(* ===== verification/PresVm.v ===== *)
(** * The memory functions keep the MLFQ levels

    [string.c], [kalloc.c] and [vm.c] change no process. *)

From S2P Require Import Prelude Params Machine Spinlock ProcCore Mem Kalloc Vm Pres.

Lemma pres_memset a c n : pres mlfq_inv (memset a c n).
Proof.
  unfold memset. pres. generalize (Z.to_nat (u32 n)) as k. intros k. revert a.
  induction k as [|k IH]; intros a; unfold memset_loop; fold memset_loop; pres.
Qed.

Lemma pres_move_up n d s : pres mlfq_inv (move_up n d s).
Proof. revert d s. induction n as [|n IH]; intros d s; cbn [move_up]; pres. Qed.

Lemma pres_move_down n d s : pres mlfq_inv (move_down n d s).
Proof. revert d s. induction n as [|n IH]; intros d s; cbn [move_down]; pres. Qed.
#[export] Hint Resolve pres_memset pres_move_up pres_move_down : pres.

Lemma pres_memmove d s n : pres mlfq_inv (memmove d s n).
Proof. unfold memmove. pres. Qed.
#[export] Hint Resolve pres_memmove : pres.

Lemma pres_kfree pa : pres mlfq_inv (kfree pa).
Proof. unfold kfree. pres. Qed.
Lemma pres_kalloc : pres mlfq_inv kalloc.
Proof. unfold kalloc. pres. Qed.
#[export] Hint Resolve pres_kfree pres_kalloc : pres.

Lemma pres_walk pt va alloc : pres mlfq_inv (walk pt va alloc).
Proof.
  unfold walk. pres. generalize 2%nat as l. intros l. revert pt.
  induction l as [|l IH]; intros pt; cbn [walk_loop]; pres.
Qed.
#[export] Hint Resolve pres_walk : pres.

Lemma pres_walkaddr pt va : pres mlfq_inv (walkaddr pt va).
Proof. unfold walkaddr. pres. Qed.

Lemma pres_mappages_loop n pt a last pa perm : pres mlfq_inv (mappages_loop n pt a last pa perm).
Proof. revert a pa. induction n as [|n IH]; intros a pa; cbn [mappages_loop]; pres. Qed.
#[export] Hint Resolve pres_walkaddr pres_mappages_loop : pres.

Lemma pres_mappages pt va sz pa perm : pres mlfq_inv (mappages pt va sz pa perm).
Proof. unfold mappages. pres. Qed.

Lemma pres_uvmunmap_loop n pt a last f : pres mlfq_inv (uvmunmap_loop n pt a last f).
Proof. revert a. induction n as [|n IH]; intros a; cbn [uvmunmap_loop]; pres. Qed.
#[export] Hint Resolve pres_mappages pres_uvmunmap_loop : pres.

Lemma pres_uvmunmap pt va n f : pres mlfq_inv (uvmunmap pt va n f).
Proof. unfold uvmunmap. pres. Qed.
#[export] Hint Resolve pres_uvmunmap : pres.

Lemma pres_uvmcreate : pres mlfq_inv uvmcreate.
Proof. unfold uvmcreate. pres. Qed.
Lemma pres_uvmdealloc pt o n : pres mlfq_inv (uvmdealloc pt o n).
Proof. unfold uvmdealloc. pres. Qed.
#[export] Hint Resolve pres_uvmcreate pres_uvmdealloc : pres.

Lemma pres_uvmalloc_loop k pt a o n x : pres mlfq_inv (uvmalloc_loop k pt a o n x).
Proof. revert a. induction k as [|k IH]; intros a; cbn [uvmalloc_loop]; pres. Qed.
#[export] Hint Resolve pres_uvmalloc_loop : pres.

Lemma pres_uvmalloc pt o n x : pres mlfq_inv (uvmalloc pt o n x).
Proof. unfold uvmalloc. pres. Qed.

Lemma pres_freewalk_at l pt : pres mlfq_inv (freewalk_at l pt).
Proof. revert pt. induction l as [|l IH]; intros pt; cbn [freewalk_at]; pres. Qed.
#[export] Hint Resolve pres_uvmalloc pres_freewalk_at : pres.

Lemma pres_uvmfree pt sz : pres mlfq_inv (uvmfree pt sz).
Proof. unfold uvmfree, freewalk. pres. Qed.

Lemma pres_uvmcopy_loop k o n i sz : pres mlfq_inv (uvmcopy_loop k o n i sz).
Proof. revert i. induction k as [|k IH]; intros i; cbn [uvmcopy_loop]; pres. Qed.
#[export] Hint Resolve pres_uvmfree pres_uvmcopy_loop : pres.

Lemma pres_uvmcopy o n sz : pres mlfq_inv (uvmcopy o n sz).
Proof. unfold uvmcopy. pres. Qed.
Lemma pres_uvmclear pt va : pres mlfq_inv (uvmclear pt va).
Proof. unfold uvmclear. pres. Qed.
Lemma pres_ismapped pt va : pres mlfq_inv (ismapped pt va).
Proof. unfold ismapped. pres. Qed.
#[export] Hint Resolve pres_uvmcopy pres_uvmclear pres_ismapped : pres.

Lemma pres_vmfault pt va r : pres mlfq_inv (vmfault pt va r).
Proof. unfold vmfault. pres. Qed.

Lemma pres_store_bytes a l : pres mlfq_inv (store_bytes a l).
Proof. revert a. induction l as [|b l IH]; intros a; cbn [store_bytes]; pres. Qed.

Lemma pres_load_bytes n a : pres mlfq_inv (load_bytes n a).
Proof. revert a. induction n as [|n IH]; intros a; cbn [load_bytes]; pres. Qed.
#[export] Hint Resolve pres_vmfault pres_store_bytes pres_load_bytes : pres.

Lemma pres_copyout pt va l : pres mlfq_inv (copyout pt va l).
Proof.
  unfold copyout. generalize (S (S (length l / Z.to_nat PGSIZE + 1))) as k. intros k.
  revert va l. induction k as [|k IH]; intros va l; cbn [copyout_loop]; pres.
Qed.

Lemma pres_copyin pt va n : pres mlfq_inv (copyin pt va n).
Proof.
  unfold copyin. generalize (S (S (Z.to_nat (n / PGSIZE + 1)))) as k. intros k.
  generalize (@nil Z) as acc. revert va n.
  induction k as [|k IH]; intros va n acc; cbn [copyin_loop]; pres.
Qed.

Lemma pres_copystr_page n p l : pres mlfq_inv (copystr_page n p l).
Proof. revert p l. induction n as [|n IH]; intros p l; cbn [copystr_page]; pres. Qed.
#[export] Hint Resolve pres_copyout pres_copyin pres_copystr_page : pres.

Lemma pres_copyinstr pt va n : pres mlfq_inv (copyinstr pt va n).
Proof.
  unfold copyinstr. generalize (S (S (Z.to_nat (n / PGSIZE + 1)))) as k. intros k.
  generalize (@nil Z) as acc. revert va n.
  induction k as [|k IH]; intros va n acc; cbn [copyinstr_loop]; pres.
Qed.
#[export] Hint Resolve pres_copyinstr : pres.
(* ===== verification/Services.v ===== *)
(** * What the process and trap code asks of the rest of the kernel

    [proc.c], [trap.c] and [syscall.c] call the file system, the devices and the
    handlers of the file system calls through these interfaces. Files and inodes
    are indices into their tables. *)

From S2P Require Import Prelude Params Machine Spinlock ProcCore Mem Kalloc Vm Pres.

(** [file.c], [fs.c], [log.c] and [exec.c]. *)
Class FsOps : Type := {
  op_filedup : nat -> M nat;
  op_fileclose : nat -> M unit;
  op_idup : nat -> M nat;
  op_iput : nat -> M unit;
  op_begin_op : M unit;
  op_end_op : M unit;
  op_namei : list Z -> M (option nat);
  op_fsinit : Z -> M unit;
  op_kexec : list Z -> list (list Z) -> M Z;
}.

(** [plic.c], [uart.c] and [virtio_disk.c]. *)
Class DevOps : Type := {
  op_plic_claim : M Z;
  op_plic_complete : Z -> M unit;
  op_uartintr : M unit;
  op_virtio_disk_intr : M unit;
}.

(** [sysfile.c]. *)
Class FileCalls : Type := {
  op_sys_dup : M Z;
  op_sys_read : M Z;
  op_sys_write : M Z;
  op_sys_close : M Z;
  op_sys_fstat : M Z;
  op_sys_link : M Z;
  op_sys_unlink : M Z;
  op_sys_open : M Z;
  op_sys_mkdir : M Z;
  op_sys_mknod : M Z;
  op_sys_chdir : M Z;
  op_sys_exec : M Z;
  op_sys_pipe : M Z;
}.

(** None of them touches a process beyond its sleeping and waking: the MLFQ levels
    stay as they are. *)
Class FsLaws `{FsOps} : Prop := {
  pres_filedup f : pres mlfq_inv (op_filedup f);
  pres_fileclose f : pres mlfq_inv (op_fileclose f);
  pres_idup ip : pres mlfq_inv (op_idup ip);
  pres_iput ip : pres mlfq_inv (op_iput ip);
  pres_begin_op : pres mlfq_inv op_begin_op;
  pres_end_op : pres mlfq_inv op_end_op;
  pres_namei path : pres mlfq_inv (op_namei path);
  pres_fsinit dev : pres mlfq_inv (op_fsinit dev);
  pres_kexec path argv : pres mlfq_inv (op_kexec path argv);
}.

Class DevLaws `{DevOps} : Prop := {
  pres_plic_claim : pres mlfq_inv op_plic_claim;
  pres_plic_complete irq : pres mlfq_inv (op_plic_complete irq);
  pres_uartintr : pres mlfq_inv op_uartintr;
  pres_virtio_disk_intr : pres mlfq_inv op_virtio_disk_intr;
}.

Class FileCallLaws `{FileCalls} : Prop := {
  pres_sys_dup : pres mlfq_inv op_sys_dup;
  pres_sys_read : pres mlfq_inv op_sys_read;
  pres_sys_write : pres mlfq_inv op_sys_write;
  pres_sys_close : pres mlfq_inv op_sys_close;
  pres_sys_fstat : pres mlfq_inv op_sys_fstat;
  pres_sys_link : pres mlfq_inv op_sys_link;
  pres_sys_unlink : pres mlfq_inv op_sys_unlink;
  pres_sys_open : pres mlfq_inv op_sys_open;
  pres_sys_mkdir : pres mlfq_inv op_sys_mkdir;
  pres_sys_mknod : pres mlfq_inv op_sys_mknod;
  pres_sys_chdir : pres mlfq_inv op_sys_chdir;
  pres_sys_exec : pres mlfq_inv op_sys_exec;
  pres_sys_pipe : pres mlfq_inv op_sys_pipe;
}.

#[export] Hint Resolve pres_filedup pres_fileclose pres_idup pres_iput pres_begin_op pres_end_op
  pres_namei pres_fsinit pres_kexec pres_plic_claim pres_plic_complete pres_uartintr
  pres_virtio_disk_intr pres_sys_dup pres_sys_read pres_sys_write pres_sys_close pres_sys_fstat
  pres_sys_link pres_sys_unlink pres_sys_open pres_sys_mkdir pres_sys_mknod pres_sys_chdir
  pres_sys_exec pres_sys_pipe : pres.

▶ EXERCISE DETAILS:
Each line from the top of the records through the one with "[uvmunmap_loop]; pres. Qed." should be returned exactly. Leave out everything else.

▶ EXERCISE RESULT:
(* ===== verification/PresVm.v ===== *)
(** * The memory functions keep the MLFQ levels

    [string.c], [kalloc.c] and [vm.c] change no process. *)

From S2P Require Import Prelude Params Machine Spinlock ProcCore Mem Kalloc Vm Pres.

Lemma pres_memset a c n : pres mlfq_inv (memset a c n).
Proof.
  unfold memset. pres. generalize (Z.to_nat (u32 n)) as k. intros k. revert a.
  induction k as [|k IH]; intros a; unfold memset_loop; fold memset_loop; pres.
Qed.

Lemma pres_move_up n d s : pres mlfq_inv (move_up n d s).
Proof. revert d s. induction n as [|n IH]; intros d s; cbn [move_up]; pres. Qed.

Lemma pres_move_down n d s : pres mlfq_inv (move_down n d s).
Proof. revert d s. induction n as [|n IH]; intros d s; cbn [move_down]; pres. Qed.
#[export] Hint Resolve pres_memset pres_move_up pres_move_down : pres.

Lemma pres_memmove d s n : pres mlfq_inv (memmove d s n).
Proof. unfold memmove. pres. Qed.
#[export] Hint Resolve pres_memmove : pres.

Lemma pres_kfree pa : pres mlfq_inv (kfree pa).
Proof. unfold kfree. pres. Qed.
Lemma pres_kalloc : pres mlfq_inv kalloc.
Proof. unfold kalloc. pres. Qed.
#[export] Hint Resolve pres_kfree pres_kalloc : pres.

Lemma pres_walk pt va alloc : pres mlfq_inv (walk pt va alloc).
Proof.
  unfold walk. pres. generalize 2%nat as l. intros l. revert pt.
  induction l as [|l IH]; intros pt; cbn [walk_loop]; pres.
Qed.
#[export] Hint Resolve pres_walk : pres.

Lemma pres_walkaddr pt va : pres mlfq_inv (walkaddr pt va).
Proof. unfold walkaddr. pres. Qed.

Lemma pres_mappages_loop n pt a last pa perm : pres mlfq_inv (mappages_loop n pt a last pa perm).
Proof. revert a pa. induction n as [|n IH]; intros a pa; cbn [mappages_loop]; pres. Qed.
#[export] Hint Resolve pres_walkaddr pres_mappages_loop : pres.

Lemma pres_mappages pt va sz pa perm : pres mlfq_inv (mappages pt va sz pa perm).
Proof. unfold mappages. pres. Qed.

Lemma pres_uvmunmap_loop n pt a last f : pres mlfq_inv (uvmunmap_loop n pt a last f).
Proof. revert a. induction n as [|n IH]; intros a; cbn [uvmunmap_loop]; pres. Qed.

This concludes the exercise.